No Scientology schools, says U.K. government

By Lewis G. Parker
  • UK Government tells The Kernel: ‘no Scientology schools’
  • Unclear how Michael Gove will stop the cult opening faith schools
  • One Scientology-controlled school already open in UK

This week the highest court in the land ruled that Scientology is a religion and couples can now marry in its churches. But while it was believed that becoming an official religion would allow the science fiction cult to run faith schools, the Department of Education says it won’t let them, according to calls placed by The Kernel yesterday.

But given this week’s Supreme Court ruling, which effectively redefined religion in the U.K., it’s unclear how the Government could stop a Scientology application without finding itself in a long and expensive court case with a wealthy cult whose members include Tom Cruise and John Travolta.

While all free school applications have to be approved by the Department of Education, Scientologists would appear to have a case for religious discrimination should an application be rejected on the basis of the group’s faith.

We got in touch with the New Schools Network, which helps organisations with free school applications, on the premise of opening a publicly-funded Scientology school. The organisation was enthusiastic about The Kernel’s chances of setting up a school based on the teachings of L Ron Hubbard.

While free school applications must adhere to very strict criteria, some other spiritual groups of questionable reputation have managed to wing it with Michael Gove’s department.

The Maharishi free school in Lancashire, for instance, is guided by the principles of transcendental meditation, but it was recently reprimanded for not entering pupils into compulsory SAT exams.

In 2012, the Department of Education approved three free school applications from Christian groups that teach Creationism as science.

The Al-Madinah free school in Derby, which was recently shut down by Ofsted, received the all-clear for its paperwork despite making girls sit at the back of the class and women teachers adhere to Islamic dress codes.

Foxes in the henhouse

In fact, the Government’s statement that it “will not allow Scientology schools” was untrue the moment it was spoken, because Scientologists already run a school in the UK. At the private Greenfields school in East Sussex, 80 per cent of students come from a Scientology background and 90 per cent of its teachers are members of the sect.

While free school applications must adhere to very strict criteria, some other spiritual groups of questionable reputation have managed to wing it with Michael Gove’s department.

Classrooms at Greenfields are decorated with posters of L Ron Hubbard and his ideas. While it follows the national curriculum, Greenfields is deeply embedded in Scientology lingo, with the moral code drawing on Hubbard’s book The Way to Happiness and the teaching methods from Study Technology, an educational approach developed by Hubbard.

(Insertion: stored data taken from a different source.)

(* ===== verification/SchedulerProperties.v ===== *)
(** The tick refines a per-row specification.

    [tick_row] says what one tick does to one reservation; the theorems show
    that the transaction of [ReservationScheduler] rewrites the whole table
    by exactly that function, that it never raises, that a second tick at
    the same instant does nothing, and that a dispatch is queued once. *)

From S2P Require Import Prelude Models SessionLayer Samples AgentRpc.
From S2P Require Import AuditService NotificationService ReservationService ReservationLifecycle SerializableRetry.
From S2P Require Import ReservationScheduler.

(** ** How a phase of the tick changes the session

    Only the reservation table is rewritten; the audit log grows by entries
    of the given actions, the notifications grow. *)
Record evolves (acts : list string) (s s' : Session) : Prop := mkEvolves {
  ev_committed : committed s' = committed s ;
  ev_clean : clean s' ;
  ev_now : now s' = now s ;
  ev_db : ∃ tbl es ns,
    db s' = db s <| reservations := tbl |> <| audit_log := audit_log (db s) ++ es |>
                 <| notifications := notifications (db s) ++ ns |> ∧
    Forall (λ e, AuditLog.action e ∈ acts) es }.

Study Tech is designed to help students overcome what Hubbard saw as the three fundamental obstacles to learning: “absence of a mass,” “too steep a gradient,” and “misunderstood words.” Students in Scientology schools spend a lot of time fashioning objects out of clay and learning the dictionary definitions of words.

When Linda Behar-Horenstein, professor of education at the University of Florida was asked to evaluate Study Tech, she described it as “moronic.”

Speaking to the Times Educational Supplement, Greenfields deputy head and former director for Scientology training in the UK, Martin McQuade said: “Some people think it’s simplistic. But it was by using these approaches that John Travolta learned how to fly planes.”